Everything had turned out different from what he had anticipated. Out of vapidity and nonsense there had crept forth a chaos—savage, drunken, and hysterical, with a crumpled, distorted face.
He shrugged his shoulders, put away the useless revolver, and began pacing the room, up and down. The girl was crying.
To and fro again. The girl was crying. He stopped beside her, his hands in his pockets, to look at her.
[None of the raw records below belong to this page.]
(* ===== verification/Virtio.v ===== *)
(** * The disk driver (kernel/virtio_disk.c, kernel/virtio.h)

    The descriptors and rings shared with the device, the requests in flight and the
    interrupt handler.  [vdisk_lock] makes what a process does between two sleeps one
    step: [rw_start] up to the wait for the request, [rw_end] from there to the
    return.  A pointer is what it points to.  The field [reserved] of a request, always
    0, and the register written to notify the device are left out. *)

From stdpp Require Import base numbers list strings.
From S2P Require Import Prelude Layout Bio.
Local Open Scope Z_scope.

Definition NUM : Z := 8.
Definition VRING_DESC_F_NEXT : Z := 1.
Definition VRING_DESC_F_WRITE : Z := 2.
Definition VIRTIO_BLK_T_IN : Z := 0.
Definition VIRTIO_BLK_T_OUT : Z := 1.
Definition sizeof_blk_req : Z := 16.

(** ** State *)

(** The addresses in descriptors: [&disk.ops[i]], [b->data], [&disk.info[i].status]. *)
Inductive vptr : Type := PNull | POps (i : Z) | PData (b : nat) | PStatus (i : Z).

#[global] Instance vptr_eq_dec : EqDecision vptr.
Proof. solve_decision. Defined.

Record virtq_desc : Type := Desc { d_addr : vptr; d_len : Z; d_flags : Z; d_next : Z }.

(** What processes sleep on: [&disk.free[0]] or a buffer. *)
Inductive vchan : Type := ChFree | ChBuf (b : nat).

(** [struct disk], the fields of [struct buf] the driver uses, the calls of [wakeup]
    so far; and the device: the bytes of the disk, how far it has read the available
    ring and the requests it is working on. *)
Record vdisk : Type := VDisk {
  desc : Z → virtq_desc;
  avail_idx : Z;
  avail_ring : Z → Z;
  used_count : Z;
  used_ring : Z → Z;
  vfree : Z → bool;
  used_idx : Z;
  info_b : Z → option nat;
  info_status : Z → Z;
  op_type : Z → Z;
  op_sector : Z → Z;
  vb_disk : nat → Z;
  vb_block : nat → Z;
  vb_data : nat → bdata;
  wakeups : list vchan;
  dev_bytes : Z → Z;
  dev_next : Z;
  dev_busy : list Z;
}.

Definition set_desc (f : Z → virtq_desc) (s : vdisk) : vdisk :=
  VDisk f (avail_idx s) (avail_ring s) (used_count s) (used_ring s) (vfree s) (used_idx s) (info_b s) (info_status s)
    (op_type s) (op_sector s) (vb_disk s) (vb_block s) (vb_data s) (wakeups s) (dev_bytes s) (dev_next s) (dev_busy s).
Definition set_avail (i : Z) (r : Z → Z) (s : vdisk) : vdisk :=
  VDisk (desc s) i r (used_count s) (used_ring s) (vfree s) (used_idx s) (info_b s) (info_status s)
    (op_type s) (op_sector s) (vb_disk s) (vb_block s) (vb_data s) (wakeups s) (dev_bytes s) (dev_next s) (dev_busy s).
Definition set_vfree (f : Z → bool) (s : vdisk) : vdisk :=
  VDisk (desc s) (avail_idx s) (avail_ring s) (used_count s) (used_ring s) f (used_idx s) (info_b s) (info_status s)
    (op_type s) (op_sector s) (vb_disk s) (vb_block s) (vb_data s) (wakeups s) (dev_bytes s) (dev_next s) (dev_busy s).
Definition set_used_idx (i : Z) (s : vdisk) : vdisk :=
  VDisk (desc s) (avail_idx s) (avail_ring s) (used_count s) (used_ring s) (vfree s) i (info_b s) (info_status s)
    (op_type s) (op_sector s) (vb_disk s) (vb_block s) (vb_data s) (wakeups s) (dev_bytes s) (dev_next s) (dev_busy s).
Definition set_info_b (f : Z → option nat) (s : vdisk) : vdisk :=
  VDisk (desc s) (avail_idx s) (avail_ring s) (used_count s) (used_ring s) (vfree s) (used_idx s) f (info_status s)
    (op_type s) (op_sector s) (vb_disk s) (vb_block s) (vb_data s) (wakeups s) (dev_bytes s) (dev_next s) (dev_busy s).
Definition set_info_status (f : Z → Z) (s : vdisk) : vdisk :=
  VDisk (desc s) (avail_idx s) (avail_ring s) (used_count s) (used_ring s) (vfree s) (used_idx s) (info_b s) f
    (op_type s) (op_sector s) (vb_disk s) (vb_block s) (vb_data s) (wakeups s) (dev_bytes s) (dev_next s) (dev_busy s).
Definition set_op (t sec : Z → Z) (s : vdisk) : vdisk :=
  VDisk (desc s) (avail_idx s) (avail_ring s) (used_count s) (used_ring s) (vfree s) (used_idx s) (info_b s) (info_status s)
    t sec (vb_disk s) (vb_block s) (vb_data s) (wakeups s) (dev_bytes s) (dev_next s) (dev_busy s).
Definition set_vb_disk (f : nat → Z) (s : vdisk) : vdisk :=
  VDisk (desc s) (avail_idx s) (avail_ring s) (used_count s) (used_ring s) (vfree s) (used_idx s) (info_b s) (info_status s)
    (op_type s) (op_sector s) f (vb_block s) (vb_data s) (wakeups s) (dev_bytes s) (dev_next s) (dev_busy s).
Definition vwakeup (c : vchan) (s : vdisk) : vdisk :=
  VDisk (desc s) (avail_idx s) (avail_ring s) (used_count s) (used_ring s) (vfree s) (used_idx s) (info_b s) (info_status s)
    (op_type s) (op_sector s) (vb_disk s) (vb_block s) (vb_data s) (wakeups s ++ [c]) (dev_bytes s) (dev_next s) (dev_busy s).

Definition bupd {A} (f : nat → A) (b : nat) (v : A) : nat → A := λ x, if decide (x = b) then v else f x.

(** ** Descriptors *)

(** The loop of [alloc_desc] from [i] on. *)
Fixpoint alloc_desc_loop (n : nat) (i : Z) : M vdisk Z :=
  match n with
  | O => mret (-1)
  | S n' =>
      fr ← gets (λ s, vfree s i);
      if (fr : bool) then modify (λ s, set_vfree (upd (vfree s) i false) s);; mret i
      else alloc_desc_loop n' (i + 1)
  end.
Definition alloc_desc : M vdisk Z := alloc_desc_loop (Z.to_nat NUM) 0.

Definition free_desc (i : Z) : M vdisk unit :=
  if NUM <=? i then panic "free_desc 1"
  else
    fr ← gets (λ s, vfree s i);
    if (fr : bool) then panic "free_desc 2"
    else
      modify (λ s, set_desc (upd (desc s) i (Desc PNull 0 0 0)) s);;
      modify (λ s, set_vfree (upd (vfree s) i true) s);;
      modify (vwakeup ChFree).

(** A chain has at most [NUM] descriptors. *)
Fixpoint free_chain_loop (fuel : nat) (i : Z) : M vdisk unit :=
  match fuel with
  | O => diverge
  | S f =>
      d ← gets (λ s, desc s i);
      free_desc i;;
      if nonzero (Z.land (d_flags d) VRING_DESC_F_NEXT) then free_chain_loop f (d_next d) else mret tt
  end.
Definition free_chain (i : Z) : M vdisk unit := free_chain_loop (Z.to_nat NUM) i.

(** The descriptors allocated, or nothing. *)
Definition alloc3_desc : M vdisk (option (Z * Z * Z)) :=
  i0 ← alloc_desc;
  if i0 <? 0 then mret None
  else
    i1 ← alloc_desc;
    if i1 <? 0 then free_desc i0;; mret None
    else
      i2 ← alloc_desc;
      if i2 <? 0 then free_desc i0;; free_desc i1;; mret None
      else mret (Some (i0, i1, i2)).

(** ** Requests *)

(** The descriptors of a request, and telling the device about it. *)
Definition format (b : nat) (write : bool) (i0 i1 i2 sector : Z) : M vdisk unit :=
  modify (λ s, set_op (upd (op_type s) i0 (if write then VIRTIO_BLK_T_OUT else VIRTIO_BLK_T_IN))
    (upd (op_sector s) i0 sector) s);;
  modify (λ s, set_desc (upd (desc s) i0 (Desc (POps i0) sizeof_blk_req VRING_DESC_F_NEXT i1)) s);;
  modify (λ s, set_desc (upd (desc s) i1
    (Desc (PData b) BSIZE (Z.lor (if write then 0 else VRING_DESC_F_WRITE) VRING_DESC_F_NEXT) i2)) s);;
  modify (λ s, set_info_status (upd (info_status s) i0 0xff) s);;
  modify (λ s, set_desc (upd (desc s) i2 (Desc (PStatus i0) 1 VRING_DESC_F_WRITE 0)) s);;
  modify (λ s, set_vb_disk (bupd (vb_disk s) b 1) s);;
  modify (λ s, set_info_b (upd (info_b s) i0 (Some b)) s).

Definition publish (i0 : Z) : M vdisk unit :=
  modify (λ s, set_avail (avail_idx s) (upd (avail_ring s) (avail_idx s mod NUM) i0) s);;
  modify (λ s, set_avail (u16 (avail_idx s + 1)) (avail_ring s) s).

(** [virtio_disk_rw] up to the wait for the request; nothing, if it sleeps because
    there are no descriptors. *)
Definition rw_start (b : nat) (write : bool) : M vdisk (option (Z * Z * Z)) :=
  blockno ← gets (λ s, vb_block s b);
  let sector := u32 (blockno * (BSIZE / 512)) in
  r ← alloc3_desc;
  match r with
  | None => mret None
  | Some (i0, i1, i2) =>
      format b write i0 i1 i2 sector;;
      publish i0;;
      mret (Some (i0, i1, i2))
  end.

(** The wait and the rest: whether it returned. *)
Definition rw_end (b : nat) (i0 : Z) : M vdisk bool :=
  d ← gets (λ s, vb_disk s b);
  if d =? 1 then mret false
  else
    modify (λ s, set_info_b (upd (info_b s) i0 None) s);;
    free_chain i0;;
    mret true.

(** ** The interrupt handler *)

(** It stops when it has seen as many entries as the device has added. *)
Fixpoint intr_loop (fuel : nat) : M vdisk unit :=
  s ← gets id;
  if used_idx s =? used_count s then mret tt
  else
    match fuel with
    | O => diverge
    | S f =>
        let id := used_ring s (used_idx s mod NUM) in
        if nonzero (info_status s id) then panic "virtio_disk_intr status"
        else
          match info_b s id with
          | None => panic "fault"
          | Some b =>
              modify (λ s, set_vb_disk (bupd (vb_disk s) b 0) s);;
              modify (vwakeup (ChBuf b));;
              modify (λ s, set_used_idx (u16 (used_idx s + 1)) s);;
              intr_loop f
          end
    end.

Definition virtio_disk_intr : M vdisk unit :=
  s ← gets id;
  intr_loop (Z.to_nat (u16 (used_count s - used_idx s))).

(** ** Start-up *)

(** The features the driver turns off. *)
Definition features_off : list Z := [5; 7; 11; 12; 27; 29; 28].
Definition driver_features (f : Z) : Z := foldl (λ f n, Z.land f (Z.lnot (Z.shiftl 1 n))) f features_off.

(** [disk.free[i] = 1] for all descriptors; the pages of the queue are zeroed. *)
Definition init_queue (s : vdisk) : vdisk :=
  VDisk (λ _, Desc PNull 0 0 0) 0 (λ _, 0) 0 (λ _, 0) (λ i, ((0 <=? i) && (i <? NUM)) || vfree s i) (used_idx s)
    (info_b s) (info_status s) (op_type s) (op_sector s) (vb_disk s) (vb_block s) (vb_data s) (wakeups s)
    (dev_bytes s) (dev_next s) (dev_busy s).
There, under his eyes, face down, lay a woman sobbing frantically in an agony of unbearable sorrow, sobbing as one who looks suddenly back on a wasted life or a better life irretrievably lost. Her naked, finely tapering shoulder blades were heaving as though to heap fuel on the raging furnace within, and sinking as though to compress the tense anguish in her bosom.
The music had started afresh; a mazurka now. And the jingle of spurs could be heard. Some officers must have come.
Such tears he had never seen! He was disconcerted. He took his hands out of his pockets, and said gently:
»Liuba!«
Still she sobbed.
»Liuba! What is the matter, Liuba?«
She answered, but so faintly that he could not hear. He sat by her on the bed, bent his shorn head, and laid a hand on her shoulders; and his hand responded with a quiver to the trembling of those pitiable shoulders.